For all years from 2000 through 2005, except for 2002, the average price significantly exceeded the average of the sum of major costs. Also, in each of those years, drilling activity was very strong, with the rig fleet in the WCSB operating at close to maximum capacity. In 2002, when the price dipped down to approximately equal to the sum of the costs, drilling activity also declined markedly (see Figure 3.2).
Drilling activity was very strong in 2006 until approximately mid-year, driven by high prices in the winter of 2005/2006. In the spring of 2006, a sustained period of lower prices commenced, altering the relationship between major costs and price such that a widespread drop in drilling activity occurred in the WCSB. On average, the price in 2006 was approximately 6.20 $Cdn/GJ, which was again below the estimated average costs for that year.

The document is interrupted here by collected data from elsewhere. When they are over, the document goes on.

(* ===== verification/LogStore.v ===== *)
(** The log service (mvirt-log): its command and entries (command.rs), the storage with
    its index by object (storage.rs), the batcher that stamps entries (batcher.rs) and the
    query request (main.rs).

    redb, ulid and prost are libraries: an ordered store whose ranges come in ascending
    order, identifiers of 48 bits of time and 80 bits of randomness, and an encoding that
    reads back. *)

From S2P Require Import Prelude Externals.

(** * Entries and commands *)

Record LogEntry := mkLogEntry {
  le_id : string;
  le_timestamp_ns : Z;                (* i64 *)
  le_message : string;
  le_level : Z;                       (* i32 *)
  le_component : string;
  le_related_object_ids : list string;
}.
#[export] Instance eta_LogEntry : Eta LogEntry := λ e,
  mkLogEntry (le_id e) (le_timestamp_ns e) (le_message e) (le_level e) (le_component e)
    (le_related_object_ids e).

(** [SerializableLogEntry] has the same fields. *)
Inductive LogCommand := AppendBatch (entries : list LogEntry).
Inductive LogCommandResponse := LogOk.

(** * Libraries *)

(** [Ulid::from_parts] drops the bits that do not fit. *)
Class UlidCrate := {
  ulid_from_parts : N → N → N;
  ulid_to_string : N → string;
  ulid_parse : string → option N;
  ulid_from_parts_eq : ∀ ms r, ulid_from_parts ms r = ((ms mod 2 ^ 48) * 2 ^ 80 + r mod 2 ^ 80)%N;
  ulid_parse_to_string : ∀ u, (u < 2 ^ 128)%N → ulid_parse (ulid_to_string u) = Some u;
}.

(** [encode_to_vec] and [decode] of a message. *)
Class Prost (A : Type) := {
  prost_bytes : Type;
  prost_encode : A → prost_bytes;
  prost_decode : prost_bytes → option A;
  prost_decode_encode : ∀ a, prost_decode (prost_encode a) = Some a;
}.

(** Ranges with both ends included, of a table of [u128] keys and of the index of one
    object. Nothing is promised for a range whose start is past its end. *)
Class RedbRange := {
  range_logs : ∀ {V : Type}, gmap N V → N → N → list (N * V);
  range_logs_elem : ∀ {V} (t : gmap N V) lo hi k v, (lo ≤ hi)%N →
    (k, v) ∈ range_logs t lo hi ↔ t !! k = Some v ∧ (lo ≤ k ≤ hi)%N;
  range_logs_sorted : ∀ {V} (t : gmap N V) lo hi, (lo ≤ hi)%N →
    StronglySorted N.lt (range_logs t lo hi).*1;
  range_index : gset (string * N) → string → N → N → list N;
  range_index_elem : ∀ t obj lo hi k, (lo ≤ hi)%N →
    k ∈ range_index t obj lo hi ↔ (obj, k) ∈ t ∧ (lo ≤ k ≤ hi)%N;
  range_index_sorted : ∀ t obj lo hi, (lo ≤ hi)%N → StronglySorted N.lt (range_index t obj lo hi);
}.

(** * Storage *)

Record LogDb `{P : Prost LogEntry} := mkLogDb {
  lg_logs : gmap N prost_bytes;
  lg_objects : gset (string * N);
  lg_components : gset (string * Z * N);
}.
#[global] Arguments mkLogDb {P} _ _ _.
#[export] Instance eta_LogDb `{P : Prost LogEntry} : Eta LogDb := λ d, mkLogDb (lg_logs d) (lg_objects d) (lg_components d).
Definition log_db_new `{P : Prost LogEntry} : LogDb := mkLogDb ∅ ∅ ∅.

Definition I64_MAX : Z := 2 ^ 63 - 1.
(** [x as u64] of an [i64]. *)
Definition i64_as_u64 (x : Z) : N := Z.to_N (x mod 2 ^ 64).
Definition NS_PER_MS : Z := 1000000.

Section log.
Context `{UC : UlidCrate} `{P : Prost LogEntry} `{RR : RedbRange}.

(** One entry of the loop of [append_batch]. *)
Definition insert_entry (key : N) (entry : LogEntry) (d : LogDb) : LogDb :=
  let d := d <| lg_logs := <[key := prost_encode entry]> (lg_logs d) |> in
  let d := d <| lg_objects := foldl (λ t obj_id, {[ (obj_id, key) ]} ∪ t) (lg_objects d)
                                (le_related_object_ids entry) |> in
  d <| lg_components := {[ (le_component entry, le_level entry, key) ]} ∪ lg_components d |>.

(** The loop inside the transaction; an error drops the transaction. *)
Fixpoint append_entries (entries : list LogEntry) (d : LogDb) : result string LogDb :=
  match entries with
  | [] => Ok d
  | entry :: entries =>
      match ulid_parse (le_id entry) with
      | Some key => append_entries entries (insert_entry key entry d)
      | None => Err "Invalid ULID in entry"
      end
  end.
Definition append_batch (entries : list LogEntry) (d : LogDb) : result string unit * LogDb :=
  match append_entries entries d with
  | Ok d' => (Ok tt, d')
  | Err e => (Err e, d)
  end.

(** [LogStateMachine::apply]: an error is logged and the answer is Ok. *)
Definition log_apply (cmd : LogCommand) (d : LogDb) : LogCommandResponse * LogDb :=
  let '(AppendBatch entries) := cmd in (LogOk, (append_batch entries d).2).

(** The loops of [query]: [rows] are the encoded entries the range yields. *)
Fixpoint collect (limit : nat) (rows : list prost_bytes) : result string (list LogEntry) :=
  match limit, rows with
  | O, _ | _, [] => Ok []
  | S limit, bytes :: rows =>
      match prost_decode bytes with
      | None => Err "decode"
      | Some entry => let? rest := collect limit rows in Ok (entry :: rest)
      end
  end.

Definition window (start_ns end_ns : option Z) : N * N :=
  let start_ms := Z.quot (default 0%Z start_ns) NS_PER_MS in
  let end_ms := Z.quot (default I64_MAX end_ns) NS_PER_MS in
  (ulid_from_parts (i64_as_u64 start_ms) 0, ulid_from_parts (i64_as_u64 end_ms) (2 ^ 128 - 1)).

Definition query (object_id : option string) (start_ns end_ns : option Z) (limit : nat) (d : LogDb)
    : result string (list LogEntry) :=
  let '(min_ulid, max_ulid) := window start_ns end_ns in
  match object_id with
  | Some obj =>
      collect limit (omap (λ k, lg_logs d !! k) (range_index (lg_objects d) obj min_ulid max_ulid))
  | None => collect limit (range_logs (lg_logs d) min_ulid max_ulid).*2
  end.

(** [MyLogService::query]: the defaults of the request. *)
Definition query_request (object_id : option string) (start_ns end_ns : option Z) (limit : u32) (d : LogDb)
    : result string (list LogEntry) :=
  query (match object_id with Some o => if str_is_empty o then None else Some o | None => None end)
    start_ns end_ns (if (limit =? 0)%N then 100%nat else N.to_nat limit) d.

(** * The batcher *)

(** What an entry gets before it is proposed; [now] is the clock, if it is past 1970, and
    [random] 128 drawn bits. *)
Definition stamp (now : option Z) (random : N) (entry : LogEntry) : LogEntry :=
  let entry :=
    if (le_timestamp_ns entry =? 0)%Z
    then match now with Some ns => entry <| le_timestamp_ns := ns |> | None => entry end
    else entry in
  let ms := i64_as_u64 (Z.quot (le_timestamp_ns entry) NS_PER_MS) in
  entry <| le_id := ulid_to_string (ulid_from_parts ms random) |>.
Definition BATCH_SIZE : nat := 100.
(** What one round takes from the channel, of what is queued within the time limit. *)
Definition take_batch (queue : list LogEntry) : list LogEntry * list LogEntry :=
  (take BATCH_SIZE queue, drop BATCH_SIZE queue).
End log.
Lemma query_by_object_is_filter_witness :
  ∃ all, (∀ n, query None None None n lx_db = Ok (take n all)) ∧
    (∀ o n, query (Some o) None None n lx_db = Ok (take n (List.filter (names o) all))) ∧
    map le_message all = ["created"; "other"; "started"].
Proof.
  destruct (query_by_object_is_filter lx_db None None lx_consistent) as (all & H1 & H2); [vm_compute; discriminate|].
  exists all. split; [exact H1|]. split; [exact H2|]. specialize (H1 9%nat).
  assert (Hq : match query None None None 9 lx_db with
               | Ok l => (map le_message l, length l) = (["created"; "other"; "started"], 3%nat)
               | Err _ => False
               end) by (vm_compute; reflexivity).
  rewrite H1 in Hq. injection Hq as Hm Hlen. rewrite <- Hm. f_equal. symmetry. apply take_ge.
  rewrite length_take in Hlen. lia.
Defined.

Lemma logged_entry_found_witness :
  ∃ e found, le_message e = "started" ∧ e ∈ found ∧
    ∀ n, query (Some "vm-1") (Some 1700000000002000000)%Z (Some 1700000000003000000)%Z n lx_db = Ok (take n found).
Proof.
  exists (stamp (Some 1700000000003000000)%Z 3 (lx_entry "started" ["vm-1"])).
  destruct (logged_entry_found lx_batch log_db_new (stamp (Some 1700000000003000000)%Z 3 (lx_entry "started" ["vm-1"]))
    "vm-1" 1700000000002000000 1700000000003000000) as (found & H1 & H2).
  - apply log_consistent_new.
  - apply lx_compatible.
  - repeat constructor; do 3 eexists; reflexivity.
  - right. right. left.
  - left.
  - cbn. lia.
  - unfold I64_MAX. cbn. lia.
  - exists found. split; [reflexivity|]. split; [exact H1|exact H2].
Defined.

Cost escalation and reduced drilling efficiency were symptoms of overheated economic conditions in the western Canada oil and natural gas drilling sector in 2006. As cost inflation caused companies to exhaust their drilling budgets early, drilling activity in the second half of the year fell further behind the frantic pace of 2005 and even below 2004 levels. Gas storage filled ahead of schedule and helped to send natural gas prices in Western Canada, at the end of September 2006, to their lowest level since 2002.
Drilling budgets for 2007 were being set at roughly the same time that natural gas prices were bottoming out in September-October 2006. Negative sentiment regarding natural gas prices coincided with an estimated 5 billion $Cdn increase in 2007 capital spending requirements for oil sands projects in Alberta and better economics for conventional and heavy oil drilling. With no expected rise in total upstream capital spending in 2007, it appears that the entire increase in oil and oil sands related expenditures could come from gas drilling budgets. This could result in approximately a 8 billion $Cdn or 35 percent reduction in gas-related drilling expenditures in 2007.

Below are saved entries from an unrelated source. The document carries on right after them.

#[export] Instance maps_model : PrefixMaps w.
Proof.
  refine {| prefix_map := gmap (N * N); pm_new := λ V, ∅; pm_insert := λ V n v m, <[net_key n := v]> m;
    pm_remove := λ V n m, delete (net_key n) m; pm_get := λ V n m, m !! net_key n;
    pm_get_lpm := λ V q m, lpm_from (N.to_nat (net_prefix_len q)) (net_network q) m |}.
  - intros V a b m [H1 H2]. unfold net_key. by rewrite H1, H2.
  - intros V n. apply lookup_empty.
  - intros V n k v m. unfold same_net, net_key. destruct (decide _) as [[-> ->]|Hn].
    + apply lookup_insert_eq.
    + apply lookup_insert_ne. intros [= ? ?]. by apply Hn.
  - intros V n k m. unfold same_net, net_key. destruct (decide _) as [[-> ->]|Hn].
    + apply lookup_delete_eq.
    + apply lookup_delete_ne. intros [= ? ?]. by apply Hn.
  - intros V q v m (i & Hi & Hv & Hmax)%lpm_from_some.
    destruct (mask_covers q (N.of_nat i) ltac:(lia)) as (k & Hk & Hc).
    exists k. rewrite Hk. split_and!; [done|done|]. intros k' [v' Hv'] Hc'.
    injection Hk as _ ->. apply N.le_ngt. intros Hlt.
    specialize (Hmax (N.to_nat (net_prefix_len k')) ltac:(destruct Hc'; lia)).
    rewrite N2Nat.id, <- (covers_key k' q Hc'), Hv' in Hmax. done.
  - intros V q m H k Hc. rewrite (covers_key k q Hc).
    pose proof (lpm_from_none _ _ _ H (N.to_nat (net_prefix_len k)) ltac:(destruct Hc; lia)) as Hn.
    by rewrite N2Nat.id in Hn.
Defined.

End model.
Definition nt_fail {A} (c : Code) : NtM A := rpc_err (MkNtStatus c NtOther).
(** [e.map_err(f)?]. *)
Definition nt_try {E A} (f : E → NtStatus) (r : result E A) : NtM A :=
  match r with Ok a => rpc_ret a | Err e => rpc_err (f e) end.
Definition nt_found {A} (o : option A) : NtM A :=
  match o with Some a => rpc_ret a | None => nt_fail NotFound end.
Definition nt_parse_id (s : string) : NtM Uuid :=
  match uuid_parse s with Some u => rpc_ret u | None => nt_fail InvalidArgument end.
(** A statement on the database. *)
Definition nt_db {A} (f : NtDb → A * NtDb) : NtM A := λ s,
  let '(a, db) := f (ns_db s) in (Ok a, s <| ns_db := db |>).
Definition nt_write (f : NtDb → result NtStorageError NtDb) : NtM unit := λ s,
  match f (ns_db s) with
  | Ok db => (Ok tt, s <| ns_db := db |>)
  | Err e => (Err (nt_storage_err_to_status e), s)
  end.
Definition nt_mgr (f : NtManager → NtManager) : NtM unit :=
  rpc_modify (λ s, s <| ns_mgr := f (ns_mgr s) |>).

Record NtFresh := MkNtFresh { nf_uuid : Uuid; nf_now : string; nf_mac : list u8 }.

Record NtCreateNetwork := MkNtCreateNetwork {
  cw_name : string; cw_ipv4_enabled : bool; cw_ipv4_subnet : string; cw_ipv6_enabled : bool;
  cw_ipv6_prefix : string; cw_dns_servers : list string; cw_ntp_servers : list string;
  cw_is_public : bool }.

Coupled with reduced gas drilling activity, growth in the Western Canada drilling rig and service fleets in 2007 is also contributing to lower utilization. While some of the newly constructed rigs have been shifted to projects in the U.S., the total Canadian drilling rig fleet has grown from 844 to 885 in the first half of 2007. Rig Utilization over the first half of 2007 has fallen to 40 percent, compared to 65 percent over the same period in 2006. Lower utilization has resulted in new rigs displacing older less-efficient units, less work by inexperienced rig crews, and the ability for services to keep up with drilling operations to reduce delays. These factors are expected to contribute to improved drilling efficiency (metres drilled per day) in 2007.

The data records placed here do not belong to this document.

(** ** Deleting *)

Lemma db_inv_delete db k : db_inv db → db_inv (db <| nb_nics := delete k (nb_nics db) |>).
Proof.
  intros [H1 H2 H3]. split; cbn; [done| |].
  - intros k' n [_ ?]%lookup_delete_Some. auto.
  - intros k1 k2 n1 n2 a [_ ?]%lookup_delete_Some [_ ?]%lookup_delete_Some. eauto.
Qed.

Lemma mgr_inv_delete db k m : mg_nics m !! k = None → mgr_inv db m →
  mgr_inv (db <| nb_nics := delete k (nb_nics db) |>) m.
Proof.
  intros Hk. apply mgr_inv_db; [|done]. intros k' mn row Hk' Hr. exists row. cbn.
  rewrite lookup_delete_ne by congruence. split; [done|]. by repeat split.
Qed.

Lemma remove_not_managed k m : mg_nics (remove_nic_router k m) !! k = None.
Proof.
  unfold remove_nic_router. destruct (mg_nics m !! k) as [mn|] eqn:Hk; [|done].
  destruct (v4_of mn); cbn; [|by rewrite lookup_delete_eq].
  unfold remove_nic_route_from_tun, on_tun. cbn.
  destruct (mg_tun_router m), (mg_tun_table_id m); cbn; by rewrite lookup_delete_eq.
Qed.

Lemma delete_one_inv k s : state_inv s →
  state_inv (MkNtState (nt_storage_delete_nic k (ns_db s)).2 (remove_nic_router k (ns_mgr s))).
Proof.
  intros [Hdb Hm]. split; cbn; [by apply db_inv_delete|].
  apply mgr_inv_delete; [apply remove_not_managed|by apply remove_nic_router_inv].
Qed.

Lemma nt_delete_nic_inv id s : state_inv s → state_inv (nt_delete_nic id s).2.
Proof.
  intros Hs. unfold nt_delete_nic, nt_parse_id, nt_found, nt_mgr, nt_db. rpc_unfold.
  destruct (uuid_parse id) as [u|]; [|done].
  destruct (nb_nics (ns_db s) !! u); [|done]. exact (delete_one_inv u s Hs).
Qed.

Lemma delete_nics_spec l s : state_inv s →
  ∃ s', nt_delete_nics l s = (Ok tt, s') ∧ state_inv s' ∧
    nb_networks (ns_db s') = nb_networks (ns_db s) ∧
    ∀ k n, nb_nics (ns_db s') !! k = Some n ↔ k ∉ nc_id <$> l ∧ nb_nics (ns_db s) !! k = Some n.
Proof.
  revert s. induction l as [|x l IH]; intros s Hs.
  { exists s. split_and!; [done..|]. intros k n. set_solver. }
  cbn. unfold nt_mgr, nt_db. rpc_unfold.
  destruct (IH _ (delete_one_inv (nc_id x) s Hs)) as (s' & He & Hi & Hn & Hl).
  exists s'. cbn in *. rewrite He. split_and!; [done..|]. intros k n. rewrite Hl, lookup_delete_Some.
  set_solver.
Qed.

Lemma elem_of_nics_in_network n id db :
  n ∈ list_nics_in_network id db ↔ ∃ k, nb_nics db !! k = Some n ∧ nc_network_id n = id.
Proof.
  unfold list_nics_in_network. rewrite list_elem_of_fmap. split.
  - intros ([k x] & -> & Hk%elem_of_map_to_list). apply map_lookup_filter_Some in Hk as [? ?]. eauto.
  - intros (k & Hk & Hn). exists (k, n). split; [done|]. apply elem_of_map_to_list, map_lookup_filter_Some.
    done.
Qed.

Lemma nt_delete_network_inv ke id force s : state_inv s → state_inv (nt_delete_network ke id force s).2.
Proof.
  intros Hs. unfold nt_delete_network, nt_parse_id, nt_found. rpc_unfold.
  destruct (uuid_parse id) as [u|]; [|done]. unfold rpc_get.
  destruct (nb_networks (ns_db s) !! u) as [nw|] eqn:Hu; [|done].
  destruct (_ && _) eqn:Hcount; [done|]. set (doomed := if force then _ else _).
  destruct (delete_nics_spec doomed s Hs) as (s' & -> & [Hdb' Hm'] & Hn' & Hl').
  unfold nt_mgr, nt_db. rpc_unfold. cbn [snd ns_db ns_mgr nt_storage_delete_network].
  assert (Hnone : ∀ k n, nb_nics (ns_db s') !! k = Some n → nc_network_id n ≠ u).
  { intros k n [Hk Hkn]%Hl' <-. apply Hk.
    assert (Hin : n ∈ list_nics_in_network (nc_network_id n) (ns_db s)) by (apply elem_of_nics_in_network; eauto).
    destruct (di_nic _ (proj1 Hs) k n Hkn) as (<- & _). apply list_elem_of_fmap. exists n. split; [done|].
    unfold doomed. destruct force; [done|]. exfalso. rewrite andb_true_r in Hcount.
    unfold nt_count_nics in Hcount. apply N.ltb_ge in Hcount.
    destruct (list_nics_in_network _ _); [set_solver|cbn in Hcount; lia]. }
  set (db' := (ns_db s') <| nb_networks := delete u (nb_networks (ns_db s')) |>
     <| nb_nics := filter (λ '(_, n), nc_network_id n ≠ u) (nb_nics (ns_db s')) |>).
  assert (Hnics : ∀ k n, nb_nics db' !! k = Some n ↔ nb_nics (ns_db s') !! k = Some n).
  { intros k n. unfold db'. cbn. rewrite map_lookup_filter_Some. naive_solver. }
  split; cbn.
  - destruct Hdb' as [H1 H2 H3]. split.
    + intros k n. cbn. intros [_ ?]%lookup_delete_Some. auto.
    + intros k n Hk%Hnics. destruct (H2 k n Hk) as (? & ? & ?). split_and!; [done| |tauto..].
      cbn. rewrite lookup_delete_ne; [done|]. intros ->. by apply (Hnone k n Hk).
    + intros k1 k2 n1 n2 a Hk1%Hnics Hk2%Hnics. eauto.
  - apply unpublic_routes_inv. apply (mgr_inv_db (ns_db s')); [| |done].
    + intros k mn row _ Hr. exists row. split; [by apply Hnics|]. by repeat split.
    + intros k mn Hk (x & Hx & Hp). exists x. split; [|done]. cbn. rewrite lookup_delete_ne; [done|].
      intros ->. destruct (mi_row _ _ Hm' k mn Hk) as (row & Hr & _ & E & _).
      apply (Hnone k row Hr). congruence.
Qed.

(** ** Addresses of a new NIC *)

Lemma nt_first_free_spec n i used a : nt_first_free n i used = Some a →
  (i ≤ a < i + N.of_nat n)%N ∧ a ∉ used ∧ ∀ b, (i ≤ b < a)%N → b ∈ used.
Proof.
  revert i. induction n as [|n IH]; intros i; cbn; [done|].
  case_bool_decide as Hi; cbn.
  - intros (? & ? & Hb)%IH. split_and!; [lia|lia|done|]. intros b Hb'.
    destruct (decide (b = i)) as [->|]; [done|]. apply Hb. lia.
  - intros [= <-]. split_and!; [lia|lia|done|lia].
Qed.
Lemma nt_first_free_v6_spec n i network used a : nt_first_free_v6 n i network used = Some a →
  (a < 2 ^ 128)%N ∧ a ∉ used.
Proof.
  revert i. induction n as [|n IH]; intros i; cbn; [done|].
  case_bool_decide as Hi; cbn; [apply IH|]. intros [= <-]. split; [|done]. by apply N.mod_lt.
Qed.

Lemma nt_addr_in_use_false addr nid a db : nt_addr_in_use addr nid a db = false ↔
  ∀ k n, nb_nics db !! k = Some n → nc_network_id n = nid → addr n ≠ Some a.
Proof.
  unfold nt_addr_in_use. rewrite <- not_true_iff_false, existsb_exists. split.
  - intros H k n Hk Hn Ha. apply H. exists n. rewrite bool_decide_eq_true. split; [|done].
    apply list_elem_of_In, elem_of_nics_in_network. eauto.
  - intros H (n & (k & Hk & Hn)%list_elem_of_In%elem_of_nics_in_network & Ha).
    apply bool_decide_eq_true in Ha. by apply (H k n).
Qed.
Lemma nt_used_spec (addr : NtNic → option N) nid a db :
  a ∉ nt_used_addresses addr nid db →
  ∀ k n, nb_nics db !! k = Some n → nc_network_id n = nid → addr n ≠ Some a.
Proof.
  intros H k n Hk Hn Ha. apply H. unfold nt_used_addresses. apply list_elem_of_omap.
  exists n. split; [|done]. apply elem_of_nics_in_network. eauto.
Qed.

(** A given address is parsed and free. *)
Lemma nt_check_addr_ok {w} {nets : IpNets w} parse show s e1 e2 e3 subnet used a :
  nt_check_addr parse show s e1 e2 e3 subnet used = Ok (Some a) → parse s = Some a ∧ used a = false.
Proof.
  unfold nt_check_addr. destruct (str_is_empty s); [done|].
  destruct (parse s) as [b|]; [|done]. cbn. destruct subnet as [n|]; [|done].
  destruct (negb _); [done|]. destruct (used b) eqn:E; [done|]. by intros [= <-].
Qed.

Lemma nt_plan_nic_spec fresh req network db nic :
  nt_plan_nic fresh req network db = Ok nic →
  nc_id nic = nf_uuid fresh ∧ nc_network_id nic = nw_id network ∧
  (∀ a, nc_ipv4_address nic = Some a → (a < 2 ^ 32)%N ∧
     ∀ k n, nb_nics db !! k = Some n → nc_network_id n = nw_id network → nc_ipv4_address n ≠ Some a) ∧
  (∀ a, nc_ipv6_address nic = Some a → (a < 2 ^ 128)%N).
Proof.
  unfold nt_plan_nic, nt_validate_create_nic.
  destruct (Rpc.map_err NtCommon _) as [mac|]; [|done].
  destruct (nt_check_addr ipv4_parse _ _ _ _ _ _ _) as [v4|] eqn:E4; [|done].
  destruct (nt_check_addr ipv6_parse _ _ _ _ _ _ _) as [v6|] eqn:E6; [|done].
  destruct (Rpc.map_err NtCommon _) as [[r4 r6]|]; [|done].
  intros [= <-]. cbn. split_and!; [done..| |].
  - intros a. destruct (nw_ipv4_enabled network); [|done]. destruct v4 as [x|].
    + intros [= ->]. apply nt_check_addr_ok in E4 as [Hp Hu].
      split; [by eapply ipv4_parse_lt|]. by apply nt_addr_in_use_false.
    + unfold nt_allocate_ipv4. destruct (nw_ipv4_subnet network) as [net|]; [|done]. cbn.
      intros (Hr & Hu & _)%nt_first_free_spec. split; [|by apply nt_used_spec].
      pose proof (net_network_broadcast net). lia.
  - intros a. destruct (nw_ipv6_enabled network); [|done]. destruct v6 as [x|].
    + intros [= ->]. apply nt_check_addr_ok in E6 as [Hp _]. by eapply ipv6_parse_lt.
    + unfold nt_allocate_ipv6. destruct (nw_ipv6_prefix network) as [net|]; [|done]. cbn -[nt_first_free_v6].
      intros [? _]%nt_first_free_v6_spec. done.
Qed.

Lemma nt_resolve_spec s db network : db_inv db → nt_resolve s db = Some network →
  nb_networks db !! nw_id network = Some network.
Proof.
  intros Hdb. unfold nt_resolve. destruct (uuid_parse s) as [u|].
  - intros H. by rewrite (di_network _ Hdb u network H).
  - intros [Hin _]%find_some. apply list_elem_of_In, list_elem_of_fmap in Hin as ([k n] & -> & Hk).
    apply elem_of_map_to_list in Hk. cbn. by rewrite (di_network _ Hdb k n Hk).
Qed.

Lemma create_nic_inv fresh env req s :
  mg_registry (ns_mgr s) !! re_reactor env = None →
  state_inv s → state_inv (nt_create_nic fresh env req s).2.
Proof.
  intros Hfresh [Hdb Hm]. unfold nt_create_nic, nt_found. rpc_unfold.
  destruct (nt_resolve (ck_network_id req) (ns_db s)) as [network|] eqn:Hres; [|done]. cbn.
  apply (nt_resolve_spec _ _ _ Hdb) in Hres.
  destruct (nt_plan_nic fresh req network (ns_db s)) as [nic|e] eqn:Hplan; [|done].
  apply nt_plan_nic_spec in Hplan as (Hid & Hn & H4 & H6). cbn.
  unfold nt_write, nt_storage_create_nic.
  destruct (nb_nics (ns_db s) !! nc_id nic) as [old|] eqn:Hk; [done|]. cbn [is_some orb].
  rewrite Hn, Hres. cbn [is_none is_some negb]. rpc_unfold.
  set (db' := (ns_db s) <| nb_nics := <[nc_id nic := nic]> (nb_nics (ns_db s)) |>).
  assert (Hdb' : db_inv db').
  { destruct Hdb as [H1 H2 H3]. split; cbn; [done| |].
    - intros k n. rewrite lookup_insert_Some. intros [[<- <-]|[_ ?]]; [|auto].
      split_and!; [done|rewrite Hn; eauto|intros a Ha; by apply H4|done].
    - intros k1 k2 n1 n2 a. rewrite !lookup_insert_Some.
      intros [[<- <-]|[_ Hk1]] [[<- <-]|[_ Hk2]] He Ha1 Ha2; [done| | |eauto].
      + exfalso. apply (proj2 (H4 a Ha1) k2 n2 Hk2); congruence.
      + exfalso. apply (proj2 (H4 a Ha2) k1 n1 Hk1); congruence. }
  assert (Hm' : mgr_inv db' (ns_mgr s)).
  { apply (mgr_inv_db (ns_db s)); [|done|done]. intros k mn row _ Hr. exists row. cbn.
    rewrite lookup_insert_ne by congruence. split; [done|]. by repeat split. }
  assert (Hm2 : mgr_inv db' (create_nic_router env nic network (ns_mgr s)).2).
  { apply create_nic_router_inv; [done| | |done|done]; cbn; [by rewrite lookup_insert_eq|by rewrite Hn]. }
  assert (Hgone : ∀ e m, create_nic_router env nic network (ns_mgr s) = (Err e, m) →
    mg_nics m !! nc_id nic = None).
  { intros e m. unfold create_nic_router. destruct (mg_nics (ns_mgr s) !! nc_id nic) eqn:E; [done|].
    cbn. destruct (re_dir_ok env); cbn; [|by intros [= _ <-]].
    destruct (with_shared_registry _ _ _) as [[r m0]|]; [done|]. by intros [= _ <-]. }
  unfold nt_start_nic. change (ns_mgr (s <| ns_db := db' |>)) with (ns_mgr s).
  destruct (create_nic_router env nic network (ns_mgr s)) as [[[]|e] m] eqn:Ecr.
  - split; [exact Hdb'|exact Hm2].
  - split; [by apply db_inv_delete|]. apply mgr_inv_delete; [by apply (Hgone e)|exact Hm2].
Qed.

Lemma update_nic_inv now id v4 v6 s : state_inv s → state_inv (nt_update_nic now id v4 v6 s).2.
Proof.
  intros [Hdb Hm]. unfold nt_update_nic, nt_parse_id, nt_write, nt_update_routed_prefixes. rpc_unfold.
  destruct (uuid_parse id) as [u|]; [|done].
  destruct (nb_nics (ns_db s) !! u) as [n|] eqn:Hn; [|done]. cbn [snd ns_db].
  set (n' := n <| nc_routed_ipv4 := _ |> <| nc_routed_ipv6 := _ |> <| nc_updated_at := now |>).
  set (db' := (ns_db s) <| nb_nics := <[u := n']> (nb_nics (ns_db s)) |>).
  assert (Hl : ∀ k x, nb_nics db' !! k = Some x → ∃ y, nb_nics (ns_db s) !! k = Some y ∧ same_addr y x).
  { intros k x. unfold db'. cbn. rewrite lookup_insert_Some. intros [[<- <-]|[_ ?]].
    - exists n. split; [done|]. by repeat split.
    - exists x. split; [done|]. by repeat split. }
  assert (Hi : state_inv (MkNtState db' (ns_mgr s))).
  { split; cbn.
    - destruct Hdb as [H1 H2 H3]. split; [done| |].
      + intros k x (y & Hy & E1 & E2 & E3 & E4)%Hl. rewrite <- E1, <- E2, <- E3, <- E4. by apply H2.
      + intros k1 k2 x1 x2 a (y1 & Hy1 & _ & E1 & E1' & _)%Hl (y2 & Hy2 & _ & E2 & E2' & _)%Hl.
        rewrite <- E1, <- E2, <- E1', <- E2'. by apply H3.
    - apply (mgr_inv_db (ns_db s)); [|done|done]. intros k mn row _ Hr. cbn.
      destruct (decide (u = k)) as [->|].
      + exists n'. rewrite lookup_insert_eq. split; [done|]. rewrite Hn in Hr. injection Hr as <-.
        by repeat split.
      + exists row. rewrite lookup_insert_ne by done. split; [done|]. by repeat split. }
  unfold nt_found. by destruct (nb_nics (ns_db (s <| ns_db := db' |>)) !! u).
Qed.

Although background cost inflation from oil sands-related activity in Alberta and worldwide economic growth continue to put pressure on input costs such as labour, steel, fuel and services, lower utilization has resulted in operators reducing drilling day rates. Through lower drilling costs and improved drilling efficiency, some producers have begun reporting reductions in well costs of 10 to 30 percent from 2006 levels. Some of this reduction has been eroded by the appreciation of the Canadian dollar with respect to U.S. export revenues.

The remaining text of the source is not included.